Conducting the General Assembly Meeting
Chairing, Managing Discussion, and Running a Disciplined Session
First: Introduction
Even when the notice has been issued correctly, the agenda has been prepared with care, the quorum has been achieved, and the voting platform is functioning flawlessly, the General Assembly can still fail. The reason for that failure is almost always the same: poor conduct of the meeting itself. The Assembly is not a document or a system — it is a live human event, and the quality of its conduct shapes everything from the validity of its resolutions to the trust shareholders place in the company afterwards.

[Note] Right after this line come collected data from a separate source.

(** * MassiveSweeper backend: the world grid and its mutation algorithms

    A shallow embedding of [src/server.js] (with [constants.js]) and the
    properties of its reveal, flood-fill, flag, chord and chunk code, of
    the statistics, reset and reveal-all endpoints and of the messages of
    the socket handlers. The older lazily-chunked server file of the
    repository is embedded in [Module Legacy], for the places where it
    behaves differently.

    Conventions of the embedding.
    - JavaScript numbers are doubles. Those that hold grid coordinates and
      counters are integers and are kept in [Z]: sums and products of
      integers are exact in doubles up to 2^53, and a statement that
      depends on a coordinate computed from a request beyond the world
      carries that bound. The arithmetic on fractions (the mine
      percentage, the percentage of revealed cells) and the operations on
      the numbers of a request, integers or not, are done in doubles
      ([Number]).
    - [completeGrid] is an array of rows of cell objects: [list (list Cell.t)].
      Reading an array at an index that is not there gives [undefined]
      ([None]); reading a property of [undefined] raises a [TypeError].
    - An exception is a value: every operation returns a [Result].
    - The [Set] of visited keys holds the strings [`${x},${y}`]; for integers
      that string determines the pair, so the set is a [gset (Z * Z)].
    - A record pushed on a result list holds the cell OBJECT, which stays
      shared with the grid; the embedding keeps the reference as the global
      coordinate of that object ([Update.cell]). *)

From Stdlib Require Import ZArith QArith Qround Lia Ascii SpecFloat.
From stdpp Require Import base option list gmap sets strings pretty.

Local Close Scope Q_scope.
Local Open Scope Z_scope.
#[local] Set Warnings "-clear-no-such-hyp".

(** ** Exceptions *)

Inductive Error : Type :=
  | TypeError   (* property read on [undefined] *)
  | Exhausted.  (* the run did not finish within the given number of steps *)

Inductive Result (A : Type) : Type :=
  | Ok (a : A)
  | Throw (e : Error).
Arguments Ok {A} a.
Arguments Throw {A} e.

#[global] Instance Result_ret : MRet Result := fun A a => Ok a.
#[global] Instance Result_bind : MBind Result := fun A B f r =>
  match r with
  | Ok a => f a
  | Throw e => Throw e
  end.

Definition throws {A} (r : Result A) : Prop := exists e, r = Throw e.

(** ** Cells, grids, update records *)

Module Cell.
Record t : Type := mk {
  x : Z;
  y : Z;
  revealed : bool;
  hasMine : bool;
  adjacentMines : Z;
  flagged : bool;
}.

Definition setRevealed (c : t) : t :=
  mk (x c) (y c) true (hasMine c) (adjacentMines c) (flagged c).
Definition setHasMine (c : t) : t :=
  mk (x c) (y c) (revealed c) true (adjacentMines c) (flagged c).
Definition setAdjacentMines (n : Z) (c : t) : t :=
  mk (x c) (y c) (revealed c) (hasMine c) n (flagged c).
Definition toggleFlagged (c : t) : t :=
  mk (x c) (y c) (revealed c) (hasMine c) (adjacentMines c) (negb (flagged c)).

(** The object literal of [initializeCompleteGrid] and of the out-of-bounds
    branch of [extractChunkFromCompleteGrid]. *)
Definition fresh (x y : Z) : t := mk x y false false 0 false.
End Cell.

Abbreviation Grid := (list (list Cell.t)).

Module Update.
(** [{ cx, cy, x, y, cell }]; [cell] is the grid position of the shared
    cell object. *)
Record t : Type := mk {
  cx : Z;
  cy : Z;
  x : Z;
  y : Z;
  cell : Z * Z;
}.
End Update.

(** [a[i]] on a JavaScript array, for an integer [i]. *)
Definition index {A} (a : list A) (i : Z) : option A :=
  if decide (0 <= i) then a !! Z.to_nat i else None.

(** [completeGrid[gy][gx]] followed by a property read of the cell. *)
Definition getCell (g : Grid) (gx gy : Z) : Result Cell.t :=
  match index g gy with
  | None => Throw TypeError
  | Some row =>
      match index row gx with
      | None => Throw TypeError
      | Some c => Ok c
      end
  end.

(** An assignment to a field of the object [completeGrid[gy][gx]]. *)
Definition updCell (f : Cell.t -> Cell.t) (gx gy : Z) (g : Grid) : Grid :=
  alter (alter f (Z.to_nat gx)) (Z.to_nat gy) g.

(** [for (const a of l) s = f(s, a)], stopping at the first exception. *)
Fixpoint forEach {A St} (f : St -> A -> Result St) (l : list A) (s : St)
  : Result St :=
  match l with
  | [] => Ok s
  | a :: l' => s' ← f s a; forEach f l' s'
  end.

(** The two nested loops [for dy in -1..1] [for dx in -1..1] with the
    [continue] at [(0, 0)]: the offsets [(dx, dy)] in the order visited. *)
Definition neighborOffsets : list (Z * Z) :=
  dy ← [-1; 0; 1];
  dx ← [-1; 0; 1];
  if decide (dx = 0 /\ dy = 0) then [] else [(dx, dy)].

(** [Math.round] on an exact rational: halves go up. *)
Definition Math_round (q : Q) : Z := Qfloor (q + (1 # 2))%Q.

(** ** Numbers

    A JavaScript number is an IEEE 754 double. [Number.t] is the Standard
    Library's specification of binary floats at precision 53 and maximal
    exponent 1024, and [*], [/] and [+] are its operations, which round to
    the nearest double, ties to even. *)

Module Number.

Definition t : Type := spec_float.
Definition prec : Z := 53.
Definition emax : Z := 1024.

Definition mul : t -> t -> t := SFmul prec emax.
Definition div : t -> t -> t := SFdiv prec emax.
Definition add : t -> t -> t := SFadd prec emax.

(** [a < b] and [a <= b]; both are false when an operand is [NaN]. *)
Definition ltb : t -> t -> bool := SFltb.
Definition leb : t -> t -> bool := SFleb.

(** The number an integer denotes: the integer itself up to 2^53 in
    absolute value, the nearest double beyond. *)
Definition ofZ (z : Z) : t := binary_normalize prec emax z 0 false.

(** The number a decimal literal denotes: the double nearest to the
    rational. *)
Definition ofQ (q : Q) : t :=
  match Qnum q with
  | Z0 => S754_zero false
  | Zpos n => SFdiv prec emax (S754_finite false n 0) (S754_finite false (Qden q) 0)
  | Zneg n => SFdiv prec emax (S754_finite true n 0) (S754_finite false (Qden q) 0)
  end.

(** The mantissa and the exponent are those of a double. *)
Definition valid (n : t) : Prop := valid_binary prec emax n = true.

(** The exact value of a finite number. *)
Definition value (n : t) : option Q :=
  match n with
  | S754_zero _ => Some 0%Q
  | S754_finite s m e =>
      let z := if s then Zneg m else Zpos m in
      Some (if 0 <=? e then inject_Z (z * 2 ^ e) else Qmake z (Z.to_pos (2 ^ (- e))))
  | S754_infinity _ | S754_nan => None
  end.

(** The integer a number is, when it is one ([Number.isInteger]); [-0] is
    the integer 0. *)
Definition toZ (n : t) : option Z :=
  match n with
  | S754_zero _ => Some 0
  | S754_finite s m e =>
      let z := if s then Zneg m else Zpos m in
      if 0 <=? e then Some (z * 2 ^ e)
      else if Zpos m mod 2 ^ (- e) =? 0 then Some (z / 2 ^ (- e))
      else None
  | S754_infinity _ | S754_nan => None
  end.

(** Not below zero, not above zero ([NaN] and the zeros are both), and
    zero or [NaN]. *)
Definition nonneg (n : t) : bool :=
  match n with
  | S754_finite true _ _ | S754_infinity true => false
  | _ => true
  end.
Definition nonpos (n : t) : bool :=
  match n with
  | S754_finite false _ _ | S754_infinity false => false
  | _ => true
  end.
Definition null (n : t) : bool :=
  match n with
  | S754_zero _ | S754_nan => true
  | _ => false
  end.

End Number.

(** [Math.round(n)] as the mine placement loops use it, in the test
    [placed < mineCount] against an integer counter that starts at 0. For a
    finite [n] it is the integer [Math.round] returns. The test against
    [NaN] is false, as it is against 0; the test against [Infinity] is true
    for every finite counter, as it is against 2^1024. *)
Definition roundedCount (n : Number.t) : Z :=
  match n with
  | S754_nan => 0
  | S754_infinity false => 2 ^ 1024
  | S754_infinity true => - 2 ^ 1024
  | _ => default 0 (Math_round <$> Number.value n)
  end.

(** ** Chunks sent to clients *)

(** [{ ...completeGrid[gridY][gridX] }]: a copy of the cell's fields, or the
    empty object when the spread operand is [undefined]. *)
Inductive ChunkCell : Type :=
  | CellCopy (c : Cell.t)
  | EmptyObject.

Abbreviation Chunk := (list (list ChunkCell)).

(** [getChunkKey] of [constants.js]. *)
Definition getChunkKey (cx cy : Z) : string :=
  pretty cx +:+ "," +:+ pretty cy.

(** ** The server state: the module-level variables of [server.js] *)

Record Server : Type := mkServer {
  completeGrid : Grid;
  gridChunks : gmap string Chunk;
  uniqueUsersEver : Z;
  bombsExploded : Z;
}.

Definition withGrid (g : Grid) (sv : Server) : Server :=
  mkServer g (gridChunks sv) (uniqueUsersEver sv) (bombsExploded sv).
Definition withChunks (m : gmap string Chunk) (sv : Server) : Server :=
  mkServer (completeGrid sv) m (uniqueUsersEver sv) (bombsExploded sv).
Definition explode (sv : Server) : Server :=
  mkServer (completeGrid sv) (gridChunks sv) (uniqueUsersEver sv)
           (bombsExploded sv + 1).

(** The variables a [flood] closure captures and mutates. *)
Record FloodState : Type := mkFlood {
  grid : Grid;
  visited : gset (Z * Z);
  revealed : list Update.t;
}.

(** * The lazily-chunked server file

    The older server file of the repository ([src/unnamed/part_002]) keeps
    no world grid. A chunk of cell objects is created, mined and counted by
    the first request that touches it, and the chunks stored in
    [gridChunks] are the world: reveals and flags mutate the stored cell
    objects. Its [Math.floor(n / CHUNK_SIZE)] and [n % CHUNK_SIZE] are
    [Z.div] and [Z.rem], which agree with JavaScript for a chunk size other
    than 0. *)

Module Legacy.

(** The module-level variables; [randoms] is the number of values
    [Math.random()] has returned so far. *)
Record State : Type := mkState {
  gridChunks : gmap string Grid;
  bombsExploded : Z;
  randoms : nat;
}.

(** [{ cx, cy, x, y, cell }], where [cell] is the object stored at that
    address. *)
Record Update : Type := mkUpdate {
  cx : Z;
  cy : Z;
  x : Z;
  y : Z;
}.

Definition start : State := mkState ∅ 0 0%nat.

(** An assignment to a field of the cell object [chunk[y][x]] of the stored
    chunk [(cx, cy)]. *)
Definition updStored (f : Cell.t -> Cell.t) (cx cy x y : Z) (sv : State) : State :=
  mkState (alter (updCell f x y) (getChunkKey cx cy) (gridChunks sv))
          (bombsExploded sv) (randoms sv).

Definition explode (sv : State) : State :=
  mkState (gridChunks sv) (bombsExploded sv + 1) (randoms sv).

(** The variables a [flood] closure captures and mutates. *)
Record FloodState : Type := mkFlood {
  state : State;
  visited : gset (Z * Z * Z * Z);
  revealed : list Update;
}.

Section Chunked.

Variable CHUNK_SIZE : Z.
Variable GRID_WIDTH : Z.
Variable GRID_HEIGHT : Z.
Variable MINE_PERCENTAGE : Q.

(** The values [Math.random()] returns, in order. *)
Variable random : nat -> Q.

(** A bound on the iterations of one run of the mine placement loop. *)
Variable fuel : nat.

Definition createEmptyChunk (cx cy : Z) : Grid :=
  (fun y => (fun x => Cell.fresh (cx * CHUNK_SIZE + x) (cy * CHUNK_SIZE + y))
              <$> seqZ 0 CHUNK_SIZE)
    <$> seqZ 0 CHUNK_SIZE.

(** [Math.round(totalCells * MINE_PERCENTAGE)], where [totalCells] is
    [CHUNK_SIZE * CHUNK_SIZE]: both products are products of doubles. *)
Definition mineCount : Z :=
  roundedCount
    (Number.mul (Number.mul (Number.ofZ CHUNK_SIZE) (Number.ofZ CHUNK_SIZE))
                (Number.ofQ MINE_PERCENTAGE)).

(** The [while (placed < mineCount)] loop of [placeMinesInChunk]; returns
    the chunk and the number of random values consumed so far. *)
Fixpoint placeMinesLoop (n : nat) (i : nat) (placed : Z) (chunk : Grid)
  : Result (Grid * nat) :=
  if decide (placed < mineCount) then
    match n with
    | O => Throw Exhausted
    | S n' =>
        let x := Qfloor (random i * inject_Z CHUNK_SIZE)%Q in
        let y := Qfloor (random (S i) * inject_Z CHUNK_SIZE)%Q in
        c ← getCell chunk x y;
        if negb (Cell.hasMine c)
        then placeMinesLoop n' (S (S i)) (placed + 1)
                            (updCell Cell.setHasMine x y chunk)
        else placeMinesLoop n' (S (S i)) placed chunk
    end
  else Ok (chunk, i).

Definition placeMinesInChunk (i : nat) (chunk : Grid) : Result (Grid * nat) :=
  placeMinesLoop fuel i 0 chunk.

Conducting a General Assembly well requires three things simultaneously: rigorous adherence to procedure, the social and rhetorical skill to manage hundreds (sometimes thousands) of people with diverse interests, and the operational discipline to keep the meeting moving at the right pace. This article examines the role of the Chairperson, the structure of the session, the management of discussion, the handling of unexpected events, and the practices that distinguish a well-run Assembly from a chaotic one.
| 💡 Key Insight Shareholders judge the credibility of a company in significant part by how its General Assembly is conducted. A chaotic, defensive, or dismissive meeting damages trust regardless of how strong the financial results are. A disciplined, respectful, and well-prepared meeting builds trust even in a difficult year. The General Assembly is, in this sense, the most visible governance test the company faces each year. |
Second: The Role of the Chairperson
The Chairperson of the General Assembly is most often the Chairperson of the Board of Directors, but the bylaws may designate another person, and in the Chairperson’s absence the deputy Chairperson — or any other person elected at the start of the meeting — assumes the role. Whoever holds it, the Chairperson is the senior officer of the Assembly, with both ceremonial duties and substantive legal authority.
1. Powers of the Chairperson
- Opening and adjourning: Formally opens the meeting once quorum is verified and announces adjournment after all items are resolved.
- Setting the order of business: Within the boundaries of the published agenda, decides the order in which items are presented.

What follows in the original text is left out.